(Data supplied begins)

(** The store that ran an operation on the liveness table. *)
Lemma liveness_step y y' id s now db cache :
  sys_inv y -> y_stores y !! id = Some s -> reading maxOffset y s now ->
  db_step SetProto now (y_db y) db -> db_wf SetProto db ->
  cache_all SetProto (fun r => y_written y (rec_Liveness r) \/ in_db db r) cache ->
  y_stores y' = <[id := s <| ss_cache := cache |> <| ss_clock := now |>]> (y_stores y) -> y_time y' = y_time y -> y_hist y' = y_hist y ->
  y_db y' = db -> y_written y' = written_in db (y_written y) ->
  grows y y' /\ live_inv (y_time y') (y_db y') (y_written y') /\ map_Forall (store_inv y') (y_stores y').
Proof.
  intros I Hs [Hclk Hnow] Hdb Hwf Hc Es Et Eh Ed Ew. pose proof (v_live _ I) as Il.
  assert (ts_le (ss_clock s) now) as Hle by (unfold ts_lt, ts_le in *; lia).
  destruct (v_stores _ I id s Hs) as [S1 S2 S3 S4 S5].
  destruct (store_step y y' id s (s <| ss_cache := cache |> <| ss_clock := now |>)) as [G Hst]; try done.
  - intros r Hr. rewrite Ew. by left.
  - intros l w. unfold lapsed_in. rewrite Ed, Ew. by apply (lapsed_step (y_time y) now).
  - split; [done|by rewrite Eh| | |].
    + intros n r Hr. destruct (Hc n r Hr) as (H1 & H2 & H3). split_and!; [done|done|]. rewrite Ew. destruct H3 as [?|H3]; [by left|right]. unfold in_db in H3. by rewrite <- H2.
    + intros m l Hm Hl Hh. rewrite Eh in Hl. transitivity (ss_clock s); [by apply (S4 m)|done].
    + by transitivity (ss_clock s).
  - split_and!; [done| |done]. rewrite Et, Ed, Ew. apply (live_inv_step (y_time y) now (y_db y)); [done|lia|done|done].
Qed.

Lemma step_gossip_inv y id s l cache :
  sys_inv y -> y_stores y !! id = Some s -> y_written y l -> Cache_maybeUpdate (mkRecord l (SetProto l)) (ss_cache s) = Ret cache ->
  sys_inv (set_store y id (s <| ss_cache := cache |>)).
Proof.
  intros I Hs Hl Hc. destruct (v_stores _ I id s Hs) as [S1 S2 S3 S4 S5].
  destruct (store_step y (set_store y id (s <| ss_cache := cache |>)) id s (s <| ss_cache := cache |>)) as [G Hst]; try done.
  - split; try done. eapply maybeUpdate_all; [| |exact S3|exact Hc]; done.
  - apply (keep_flight y); try done. apply (v_live _ I).
Qed.

(** ** Applying a lease *)

Lemma leasePostApply_inv allow prev l sum r clock r' clock' sum' :
  leasePostApply allow prev l sum r clock = Ret (r', clock', sum') ->
  rp_Lease r' = l /\ rp_StoreID r' = rp_StoreID r /\ rp_ReplicaID r' = rp_ReplicaID r /\ rp_minLeaseProposedTS r' = rp_minLeaseProposedTS r /\
  ts_le clock clock' /\
  (rd_ReplicaID (l_Replica l) = rp_ReplicaID r -> l_Sequence prev <> l_Sequence l -> ts_le (l_Start l) clock').
Proof.
  unfold leasePostApply. intros E. apply obind_Ret in E as ([] & _ & E).
  destruct (_ && _) eqn:Eb; apply Ret_inj in E as [= <- <- <-]; cbn.
  - split_and!; try done; intros; apply Timestamp_Forward_le.
  - split_and!; try done. intros Er Es. exfalso. apply andb_false_iff in Eb as [Eb|Eb].
    + apply orb_false_iff in Eb as [_ Eb]. apply negb_false_iff, Z.eqb_eq in Eb. done.
    + apply Z.eqb_neq in Eb. done.
Qed.

Lemma step_apply_inv y id s l sum r clock sum' :
  sys_inv y -> y_stores y !! id = Some s -> y_hist y !! S (ss_applied s) = Some l ->
  leasePostApply false (rp_Lease (ss_replica s)) l sum (ss_replica s) (ss_clock s) = Ret (r, clock, sum') ->
  sys_inv (set_store y id (s <| ss_replica := r |> <| ss_clock := clock |> <| ss_applied := S (ss_applied s) |>)).
Proof.
  intros I Hs Hl E. destruct (leasePostApply_inv _ _ _ _ _ _ _ _ _ E) as (E1 & E2 & E3 & E4 & Hclk & Htake).
  destruct (v_stores _ I id s Hs) as [S1 S2 S3 S4 S5]. set (s' := s <| ss_replica := r |> <| ss_clock := clock |> <| ss_applied := S (ss_applied s) |>).
  destruct (store_step y (set_store y id s') id s s') as [G Hst]; try done.
  - cbn. by rewrite E4.
  - cbn. lia.
  - split; cbn; [by rewrite E2, E3|by rewrite E1|done| |by rewrite E4; transitivity (ss_clock s)].
    intros m lm Hm Hlm Hh. destruct (decide (m = S (ss_applied s))) as [->|N]; [|transitivity (ss_clock s); [apply (S4 m); (done || lia)|done]].
    assert (lm = l) as -> by congruence. destruct (lo_store _ _ (v_leases _ I _ _ Hl)) as (s0 & Hs0 & Hrep & Hkind).
    assert (s0 = s) as -> by congruence. destruct (v_links _ I _ _ _ S2 Hl) as (_ & Hsame & _).
    destruct Hkind as [(_ & Hst1 & Hst2)|(Ht & Hst1)].
    + transitivity (l_ProposedTS l); [done|]. by transitivity (ss_clock s).
    + apply Htake; [rewrite Hrep; symmetry; apply S1|]. intros Es. destruct Hsame as (_ & _ & _ & ?); congruence.
  - apply (keep_flight y); try done. apply (v_live _ I).
Qed.
Lemma sorted_split pre n post : sorted_nodes (pre ++ n :: post) ->
  Forall (below (n_key n)) pre /\ Forall (beyond (n_key n)) post /\ sorted_nodes pre /\ sorted_nodes post.
Proof.
  unfold sorted_nodes. induction pre as [|m pre IH]; cbn; intros Hs; apply StronglySorted_inv in Hs as [Hs Hm].
  - split_and!; [done|done|constructor|done].
  - destruct (IH Hs) as (H1 & H2 & H3 & H4). apply Forall_app in Hm as [Hm1 Hm2]. apply Forall_cons in Hm2 as [Hm2 _].
    split_and!; [by constructor|done|by constructor|done].
Qed.

Lemma sorted_glue pre n post : sorted_nodes pre -> sorted_nodes post -> Forall (below (n_key n)) pre -> Forall (beyond (n_key n)) post ->
  sorted_nodes (pre ++ n :: post).
Proof.
  intros H1 H2 Hb Ha. induction pre as [|m pre IH]; cbn; [by constructor|].
  apply StronglySorted_inv in H1 as [H1 Hm]. apply Forall_cons in Hb as [Hb1 Hb]. constructor; [by apply IH|].
  apply Forall_app. split; [done|]. constructor; [done|]. eapply Forall_impl; [exact Ha|]. intros x Hx. unfold below, beyond in *. key_order.
Qed.

Lemma sorted_app_r ns ns' : sorted_nodes (ns ++ ns') -> sorted_nodes ns'.
Proof. induction ns as [|n ns IH]; [done|]. intros [Hs _]%StronglySorted_inv. by apply IH. Qed.

(** The nodes below a key, and the rest. *)
Lemma cut_nodes k ns : sorted_nodes ns -> exists lo hi, ns = lo ++ hi /\ Forall (below k) lo /\ Forall (fun n => bytes_le k (n_key n)) hi.
Proof.
  induction 1 as [|n ns Hs IH Hn]; [by exists [], []|]. destruct (decide (bytes_lt (n_key n) k)) as [Hlt|Hge].
  - destruct IH as (lo & hi & -> & H1 & H2). exists (n :: lo), hi. split_and!; [done|by constructor|done].
  - exists [], (n :: ns). split_and!; [done|done|]. constructor; [done|]. eapply Forall_impl; [exact Hn|]. intros m Hm. cbn in Hm. unfold bytes_le in *. key_order.
Qed.

(** Nodes from a key on, none of which is at it. *)
Lemma head_beyond k hi : sorted_nodes hi -> Forall (fun n => bytes_le k (n_key n)) hi -> n_key <$> head hi <> Some k -> Forall (beyond k) hi.
Proof.
  intros Hs Hhi N. destruct hi as [|n hi]; [done|]. apply Forall_cons in Hhi as [Hn Hhi]. assert (n_key n <> k) as Nk by (cbn in N; congruence).
  assert (bytes_lt k (n_key n)) as Hlt by key_order. constructor; [done|]. apply StronglySorted_inv in Hs as [_ Hs].
  eapply Forall_impl; [exact Hs|]. unfold beyond. intros m Hm. cbn in Hm. key_order.
Qed.

Section nodes.
Context {L : Type} `{Arenaskl L}.
Implicit Types l : L.

Section at_node.
Context {l : L} {pre : list skl_node} {n : skl_node} {post : list skl_node}.
Hypothesis Hn : skl_nodes l = pre ++ n :: post.
Hypothesis Hs : sorted_nodes (pre ++ n :: post).

Lemma it_node_at : it_node l (n_key n) = n.
Proof.
  unfold it_node. rewrite Hn, filter_app. destruct (sorted_split _ _ _ Hs) as (Hb & _ & _ & _).
  rewrite (filter_none _ pre); [by rewrite app_nil_l, filter_cons_True|]. eapply Forall_impl; [exact Hb|]. unfold below. intros m Hm E. rewrite E in Hm. key_order.
Qed.

Lemma it_Next_at : it_Next l (n_key n) = n_key <$> head post.
Proof.
  unfold it_Next. rewrite Hn, filter_app. destruct (sorted_split _ _ _ Hs) as (Hb & Ha & _ & _).
  rewrite (filter_none _ pre), filter_cons_False, (filter_all _ post); [done|done|key_order|].
  eapply Forall_impl; [exact Hb|]. unfold below. intros m Hm E. key_order.
Qed.

Lemma it_Prev_at : it_Prev l (n_key n) = n_key <$> last pre.
Proof.
  unfold it_Prev. rewrite Hn, filter_app. destruct (sorted_split _ _ _ Hs) as (Hb & Ha & _ & _).
  rewrite (filter_all _ pre), filter_cons_False, (filter_none _ post), app_nil_r; [done| |key_order|done].
  eapply Forall_impl; [exact Ha|]. unfold beyond. intros m Hm E. key_order.
Qed.

End at_node.

Section cut.
Context {l : L} {k : buffer} {lo hi : list skl_node}.
Hypothesis Hn : skl_nodes l = lo ++ hi.
Hypothesis Hs : sorted_nodes (lo ++ hi).
Hypothesis Hlo : Forall (below k) lo.
Hypothesis Hhi : Forall (fun n => bytes_le k (n_key n)) hi.

Lemma it_Seek_cut : it_Seek l k = n_key <$> head hi.
Proof.
  unfold it_Seek. rewrite Hn, filter_app. rewrite (filter_none _ lo), (filter_all _ hi); [done|done|].
  eapply Forall_impl; [exact Hlo|]. unfold below. intros m Hm E. key_order.
Qed.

(Data supplied ends)

◆ Activity ◆
Using only the listing above, restate exactly the lines from the line containing "assert (ts_le (ss_clock" through the line containing "intros I Hs Hl Hc.", both included.

◆ Response ◆
  assert (ts_le (ss_clock s) now) as Hle by (unfold ts_lt, ts_le in *; lia).
  destruct (v_stores _ I id s Hs) as [S1 S2 S3 S4 S5].
  destruct (store_step y y' id s (s <| ss_cache := cache |> <| ss_clock := now |>)) as [G Hst]; try done.
  - intros r Hr. rewrite Ew. by left.
  - intros l w. unfold lapsed_in. rewrite Ed, Ew. by apply (lapsed_step (y_time y) now).
  - split; [done|by rewrite Eh| | |].
    + intros n r Hr. destruct (Hc n r Hr) as (H1 & H2 & H3). split_and!; [done|done|]. rewrite Ew. destruct H3 as [?|H3]; [by left|right]. unfold in_db in H3. by rewrite <- H2.
    + intros m l Hm Hl Hh. rewrite Eh in Hl. transitivity (ss_clock s); [by apply (S4 m)|done].
    + by transitivity (ss_clock s).
  - split_and!; [done| |done]. rewrite Et, Ed, Ew. apply (live_inv_step (y_time y) now (y_db y)); [done|lia|done|done].
Qed.

Lemma step_gossip_inv y id s l cache :
  sys_inv y -> y_stores y !! id = Some s -> y_written y l -> Cache_maybeUpdate (mkRecord l (SetProto l)) (ss_cache s) = Ret cache ->
  sys_inv (set_store y id (s <| ss_cache := cache |>)).
Proof.
  intros I Hs Hl Hc. destruct (v_stores _ I id s Hs) as [S1 S2 S3 S4 S5].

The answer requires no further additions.